_TASK TO CARRY OUT_
Transcribe each record below word for word.

━━━ SUPPLIED ENTRIES

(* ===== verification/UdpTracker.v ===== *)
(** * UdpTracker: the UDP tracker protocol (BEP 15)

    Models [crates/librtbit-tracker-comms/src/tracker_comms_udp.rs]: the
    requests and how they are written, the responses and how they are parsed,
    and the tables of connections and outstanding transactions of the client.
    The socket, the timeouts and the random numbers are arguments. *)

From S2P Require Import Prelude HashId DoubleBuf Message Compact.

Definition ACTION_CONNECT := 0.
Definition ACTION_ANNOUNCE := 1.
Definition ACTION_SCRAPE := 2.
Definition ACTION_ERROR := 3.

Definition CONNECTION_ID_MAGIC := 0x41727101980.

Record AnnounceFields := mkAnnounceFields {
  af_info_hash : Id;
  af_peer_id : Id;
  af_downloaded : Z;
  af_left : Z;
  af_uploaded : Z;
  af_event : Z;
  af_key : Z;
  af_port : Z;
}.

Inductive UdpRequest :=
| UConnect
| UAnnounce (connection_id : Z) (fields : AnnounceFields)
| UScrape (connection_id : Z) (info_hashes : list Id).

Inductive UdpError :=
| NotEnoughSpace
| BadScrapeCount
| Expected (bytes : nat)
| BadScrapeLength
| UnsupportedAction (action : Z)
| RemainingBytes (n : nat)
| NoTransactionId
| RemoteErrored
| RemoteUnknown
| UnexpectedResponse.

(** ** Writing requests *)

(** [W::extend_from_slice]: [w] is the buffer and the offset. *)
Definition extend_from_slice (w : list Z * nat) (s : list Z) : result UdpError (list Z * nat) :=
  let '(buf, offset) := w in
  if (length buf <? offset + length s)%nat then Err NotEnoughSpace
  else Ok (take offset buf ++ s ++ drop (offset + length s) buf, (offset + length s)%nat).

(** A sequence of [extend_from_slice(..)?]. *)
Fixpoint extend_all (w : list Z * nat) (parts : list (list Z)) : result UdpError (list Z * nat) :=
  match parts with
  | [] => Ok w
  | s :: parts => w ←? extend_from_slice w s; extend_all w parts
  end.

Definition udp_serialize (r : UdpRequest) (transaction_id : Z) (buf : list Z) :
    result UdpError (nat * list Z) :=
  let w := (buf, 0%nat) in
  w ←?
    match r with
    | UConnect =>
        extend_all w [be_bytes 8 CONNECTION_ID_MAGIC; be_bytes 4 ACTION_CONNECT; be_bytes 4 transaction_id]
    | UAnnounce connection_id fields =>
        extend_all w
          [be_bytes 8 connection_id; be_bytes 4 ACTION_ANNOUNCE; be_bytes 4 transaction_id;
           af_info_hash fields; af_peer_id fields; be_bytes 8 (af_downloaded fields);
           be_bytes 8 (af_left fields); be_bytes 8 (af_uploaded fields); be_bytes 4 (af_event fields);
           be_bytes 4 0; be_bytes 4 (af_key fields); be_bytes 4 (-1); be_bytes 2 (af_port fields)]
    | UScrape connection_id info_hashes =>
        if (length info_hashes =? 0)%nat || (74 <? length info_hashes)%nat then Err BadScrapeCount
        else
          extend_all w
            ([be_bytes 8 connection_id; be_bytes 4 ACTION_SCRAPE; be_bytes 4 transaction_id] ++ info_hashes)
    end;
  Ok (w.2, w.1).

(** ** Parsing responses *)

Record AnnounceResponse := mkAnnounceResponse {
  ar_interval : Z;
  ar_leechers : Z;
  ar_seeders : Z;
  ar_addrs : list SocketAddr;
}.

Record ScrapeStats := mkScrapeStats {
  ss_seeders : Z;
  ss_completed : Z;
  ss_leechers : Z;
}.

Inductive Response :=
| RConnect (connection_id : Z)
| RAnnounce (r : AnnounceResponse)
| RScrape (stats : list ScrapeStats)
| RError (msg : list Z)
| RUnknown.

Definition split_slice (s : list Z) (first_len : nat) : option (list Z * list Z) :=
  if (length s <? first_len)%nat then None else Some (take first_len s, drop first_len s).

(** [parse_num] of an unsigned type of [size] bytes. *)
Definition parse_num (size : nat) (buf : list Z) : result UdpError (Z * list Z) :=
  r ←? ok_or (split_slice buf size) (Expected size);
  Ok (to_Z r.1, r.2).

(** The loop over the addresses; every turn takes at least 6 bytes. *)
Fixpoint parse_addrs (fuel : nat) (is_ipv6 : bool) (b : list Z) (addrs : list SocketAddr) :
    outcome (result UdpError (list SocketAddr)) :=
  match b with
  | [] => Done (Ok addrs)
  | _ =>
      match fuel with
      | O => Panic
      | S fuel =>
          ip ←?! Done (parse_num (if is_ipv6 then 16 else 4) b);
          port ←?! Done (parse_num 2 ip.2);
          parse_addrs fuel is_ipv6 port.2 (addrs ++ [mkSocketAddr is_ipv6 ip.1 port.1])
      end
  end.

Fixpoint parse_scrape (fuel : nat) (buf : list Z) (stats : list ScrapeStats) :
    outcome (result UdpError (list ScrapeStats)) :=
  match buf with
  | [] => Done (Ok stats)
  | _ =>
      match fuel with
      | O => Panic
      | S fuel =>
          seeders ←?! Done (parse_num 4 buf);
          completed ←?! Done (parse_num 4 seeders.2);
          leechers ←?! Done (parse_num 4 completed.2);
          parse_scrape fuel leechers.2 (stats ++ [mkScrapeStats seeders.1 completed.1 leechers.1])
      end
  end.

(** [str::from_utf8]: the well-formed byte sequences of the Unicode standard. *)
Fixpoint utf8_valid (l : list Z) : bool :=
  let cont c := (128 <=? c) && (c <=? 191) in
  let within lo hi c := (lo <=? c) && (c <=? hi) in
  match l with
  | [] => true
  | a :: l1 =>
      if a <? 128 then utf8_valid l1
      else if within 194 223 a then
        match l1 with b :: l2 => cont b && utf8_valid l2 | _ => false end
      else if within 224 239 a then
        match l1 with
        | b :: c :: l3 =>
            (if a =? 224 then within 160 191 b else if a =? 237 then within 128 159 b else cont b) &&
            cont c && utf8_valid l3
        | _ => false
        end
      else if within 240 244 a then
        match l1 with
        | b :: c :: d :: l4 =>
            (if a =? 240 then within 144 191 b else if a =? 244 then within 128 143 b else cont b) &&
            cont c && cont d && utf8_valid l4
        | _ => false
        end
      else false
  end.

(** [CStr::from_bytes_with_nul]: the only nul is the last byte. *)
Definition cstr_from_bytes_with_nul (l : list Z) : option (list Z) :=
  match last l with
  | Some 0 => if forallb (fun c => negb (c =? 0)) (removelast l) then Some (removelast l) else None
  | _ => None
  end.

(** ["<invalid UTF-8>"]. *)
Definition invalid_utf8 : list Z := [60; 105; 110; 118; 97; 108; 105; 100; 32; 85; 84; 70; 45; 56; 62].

━━━━━━

_ANSWER TO THIS EXERCISE_
(* ===== verification/UdpTracker.v ===== *)
(** * UdpTracker: the UDP tracker protocol (BEP 15)

    Models [crates/librtbit-tracker-comms/src/tracker_comms_udp.rs]: the
    requests and how they are written, the responses and how they are parsed,
    and the tables of connections and outstanding transactions of the client.
    The socket, the timeouts and the random numbers are arguments. *)

From S2P Require Import Prelude HashId DoubleBuf Message Compact.

Definition ACTION_CONNECT := 0.
Definition ACTION_ANNOUNCE := 1.
Definition ACTION_SCRAPE := 2.
Definition ACTION_ERROR := 3.

Definition CONNECTION_ID_MAGIC := 0x41727101980.

Record AnnounceFields := mkAnnounceFields {
  af_info_hash : Id;
  af_peer_id : Id;
  af_downloaded : Z;
  af_left : Z;
  af_uploaded : Z;
  af_event : Z;
  af_key : Z;
  af_port : Z;
}.

Inductive UdpRequest :=
| UConnect
| UAnnounce (connection_id : Z) (fields : AnnounceFields)
| UScrape (connection_id : Z) (info_hashes : list Id).

Inductive UdpError :=
| NotEnoughSpace
| BadScrapeCount
| Expected (bytes : nat)
| BadScrapeLength
| UnsupportedAction (action : Z)
| RemainingBytes (n : nat)
| NoTransactionId
| RemoteErrored
| RemoteUnknown
| UnexpectedResponse.

(** ** Writing requests *)

(** [W::extend_from_slice]: [w] is the buffer and the offset. *)
Definition extend_from_slice (w : list Z * nat) (s : list Z) : result UdpError (list Z * nat) :=
  let '(buf, offset) := w in
  if (length buf <? offset + length s)%nat then Err NotEnoughSpace
  else Ok (take offset buf ++ s ++ drop (offset + length s) buf, (offset + length s)%nat).

(** A sequence of [extend_from_slice(..)?]. *)
Fixpoint extend_all (w : list Z * nat) (parts : list (list Z)) : result UdpError (list Z * nat) :=
  match parts with
  | [] => Ok w
  | s :: parts => w ←? extend_from_slice w s; extend_all w parts
  end.

Definition udp_serialize (r : UdpRequest) (transaction_id : Z) (buf : list Z) :
    result UdpError (nat * list Z) :=
  let w := (buf, 0%nat) in
  w ←?
    match r with
    | UConnect =>
        extend_all w [be_bytes 8 CONNECTION_ID_MAGIC; be_bytes 4 ACTION_CONNECT; be_bytes 4 transaction_id]
    | UAnnounce connection_id fields =>
        extend_all w
          [be_bytes 8 connection_id; be_bytes 4 ACTION_ANNOUNCE; be_bytes 4 transaction_id;
           af_info_hash fields; af_peer_id fields; be_bytes 8 (af_downloaded fields);
           be_bytes 8 (af_left fields); be_bytes 8 (af_uploaded fields); be_bytes 4 (af_event fields);
           be_bytes 4 0; be_bytes 4 (af_key fields); be_bytes 4 (-1); be_bytes 2 (af_port fields)]
    | UScrape connection_id info_hashes =>
        if (length info_hashes =? 0)%nat || (74 <? length info_hashes)%nat then Err BadScrapeCount
        else
          extend_all w
            ([be_bytes 8 connection_id; be_bytes 4 ACTION_SCRAPE; be_bytes 4 transaction_id] ++ info_hashes)
    end;
  Ok (w.2, w.1).

(** ** Parsing responses *)

Record AnnounceResponse := mkAnnounceResponse {
  ar_interval : Z;
  ar_leechers : Z;
  ar_seeders : Z;
  ar_addrs : list SocketAddr;
}.

Record ScrapeStats := mkScrapeStats {
  ss_seeders : Z;
  ss_completed : Z;
  ss_leechers : Z;
}.

Inductive Response :=
| RConnect (connection_id : Z)
| RAnnounce (r : AnnounceResponse)
| RScrape (stats : list ScrapeStats)
| RError (msg : list Z)
| RUnknown.

Definition split_slice (s : list Z) (first_len : nat) : option (list Z * list Z) :=
  if (length s <? first_len)%nat then None else Some (take first_len s, drop first_len s).

(** [parse_num] of an unsigned type of [size] bytes. *)
Definition parse_num (size : nat) (buf : list Z) : result UdpError (Z * list Z) :=
  r ←? ok_or (split_slice buf size) (Expected size);
  Ok (to_Z r.1, r.2).

(** The loop over the addresses; every turn takes at least 6 bytes. *)
Fixpoint parse_addrs (fuel : nat) (is_ipv6 : bool) (b : list Z) (addrs : list SocketAddr) :
    outcome (result UdpError (list SocketAddr)) :=
  match b with
  | [] => Done (Ok addrs)
  | _ =>
      match fuel with
      | O => Panic
      | S fuel =>
          ip ←?! Done (parse_num (if is_ipv6 then 16 else 4) b);
          port ←?! Done (parse_num 2 ip.2);
          parse_addrs fuel is_ipv6 port.2 (addrs ++ [mkSocketAddr is_ipv6 ip.1 port.1])
      end
  end.

Fixpoint parse_scrape (fuel : nat) (buf : list Z) (stats : list ScrapeStats) :
    outcome (result UdpError (list ScrapeStats)) :=
  match buf with
  | [] => Done (Ok stats)
  | _ =>
      match fuel with
      | O => Panic
      | S fuel =>
          seeders ←?! Done (parse_num 4 buf);
          completed ←?! Done (parse_num 4 seeders.2);
          leechers ←?! Done (parse_num 4 completed.2);
          parse_scrape fuel leechers.2 (stats ++ [mkScrapeStats seeders.1 completed.1 leechers.1])
      end
  end.

(** [str::from_utf8]: the well-formed byte sequences of the Unicode standard. *)
Fixpoint utf8_valid (l : list Z) : bool :=
  let cont c := (128 <=? c) && (c <=? 191) in
  let within lo hi c := (lo <=? c) && (c <=? hi) in
  match l with
  | [] => true
  | a :: l1 =>
      if a <? 128 then utf8_valid l1
      else if within 194 223 a then
        match l1 with b :: l2 => cont b && utf8_valid l2 | _ => false end
      else if within 224 239 a then
        match l1 with
        | b :: c :: l3 =>
            (if a =? 224 then within 160 191 b else if a =? 237 then within 128 159 b else cont b) &&
            cont c && utf8_valid l3
        | _ => false
        end
      else if within 240 244 a then
        match l1 with
        | b :: c :: d :: l4 =>
            (if a =? 240 then within 144 191 b else if a =? 244 then within 128 143 b else cont b) &&
            cont c && cont d && utf8_valid l4
        | _ => false
        end
      else false
  end.

(** [CStr::from_bytes_with_nul]: the only nul is the last byte. *)
Definition cstr_from_bytes_with_nul (l : list Z) : option (list Z) :=
  match last l with
  | Some 0 => if forallb (fun c => negb (c =? 0)) (removelast l) then Some (removelast l) else None
  | _ => None
  end.

(** ["<invalid UTF-8>"]. *)
Definition invalid_utf8 : list Z := [60; 105; 110; 118; 97; 108; 105; 100; 32; 85; 84; 70; 45; 56; 62].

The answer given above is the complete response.